**What you are asked to do**:
Could you find every line in the records below that contains the word "field" and copy it?

__________________________________________________

(** * Lead quality scorer and enrichment prioritizer

    A shallow embedding of [backend/lead_quality_prioritizer.py]: the field
    normalizer, the five sub-scores and their weighted combination, the
    deduplicator and the budget-constrained prioritizer, followed by the
    properties established about them.

    Modelling conventions.
    - A Python [str] is a [string]; its characters are read as the code
      points 0..255 (the Latin-1 range of Unicode), with Python's own
      [str.isspace], [str.lower] and regular-expression classes on that range.
    - A lead is a Python [dict] from field names to strings: a
      [gmap string string].  [lead.get(k)] is the lookup [lead !! k], whose
      [None] is Python's [None].
    - Python floats are idealised as exact rationals ([Q]); [round] is
      round-half-to-even, as in Python 3.
    - The two optional libraries ([tldextract], [dns.resolver]) are
      parameters of the model: each may be absent, as in the source. *)

From Stdlib Require Import ZArith QArith Qround Qminmax Lia Lqa List Bool Ascii String
  Permutation Sorted.
From stdpp Require Import base option gmap strings.

Local Open Scope string_scope.
Local Open Scope bool_scope.

(** ** Characters *)

Module Chars.

Definition code (c : ascii) : N := N_of_ascii c.
(** A [Date] object is represented by the constructor or setter call that
    built it, with the arguments of that call.  [Undef] is the
    default-constructed, undefined date. *)
Inductive Date :=
| Undef
| DateYMD (year month day hour minute : Z) (seconds tz : Q)
| DateYJ (year : Z) (jdn tz : Q)
| DateDecimal (format : decimal_date_formats) (value tz : Q)
| DateUnix (value : Z).

Definition isUndef (d : Date) : bool :=
  match d with
  | Undef => true
  | _ => false
  end.

(** What CsvIO.cc calls and does not define. *)
Class Externals := {
  (** [sscanf(input, format, ...)]: the values stored, in argument order. *)
  sscanf : string -> string -> list Scanf.item;
  (** [IOUtils::nodata] and [IOUtils::inodata]. *)
  IOUtils_nodata : Q;
  IOUtils_inodata : Z;
  (** [IOUtils::convertString] at [double], [int] and [time_t]; [None] when
      it returns false. *)
  convertString_double : string -> option Q;
  convertString_int : string -> option Z;
  convertString_time_t : string -> option Z;
  (** Line clean-up and tokenizing.  [readLineToVec line None] is the
      overload that splits on white space. *)
  stripComments : string -> ascii -> string;
  removeQuotes : string -> string;
  trim : string -> string;
  readLineToVec : string -> option ascii -> list string;
  (** [Date::parseTimeZone]. *)
  parseTimeZone : string -> Q;
  (** The instant a [Date] stands for, on which the comparison operators
      of [Date] work. *)
  gmt_julian : Date -> Q
}.

(** [operator<] and [operator>] of [Date]. *)
Definition Date_lt `{Externals} (a b : Date) : bool :=
  negb (Qle_bool (gmt_julian b) (gmt_julian a)).
Definition Date_gt `{Externals} (a b : Date) : bool := Date_lt b a.

(** Early return of the undefined date (or of another default) when a step
    fails. *)
Notation "'let?' x ':=' e 'else' d 'in' k" :=
  (match e with
   | Some x => k
   | None => d
   end)
  (at level 10, x pattern, e at level 100, d at level 100, k at level 200).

__________________________________________________

**Output**:
    A shallow embedding of [backend/lead_quality_prioritizer.py]: the field
    - A lead is a Python [dict] from field names to strings: a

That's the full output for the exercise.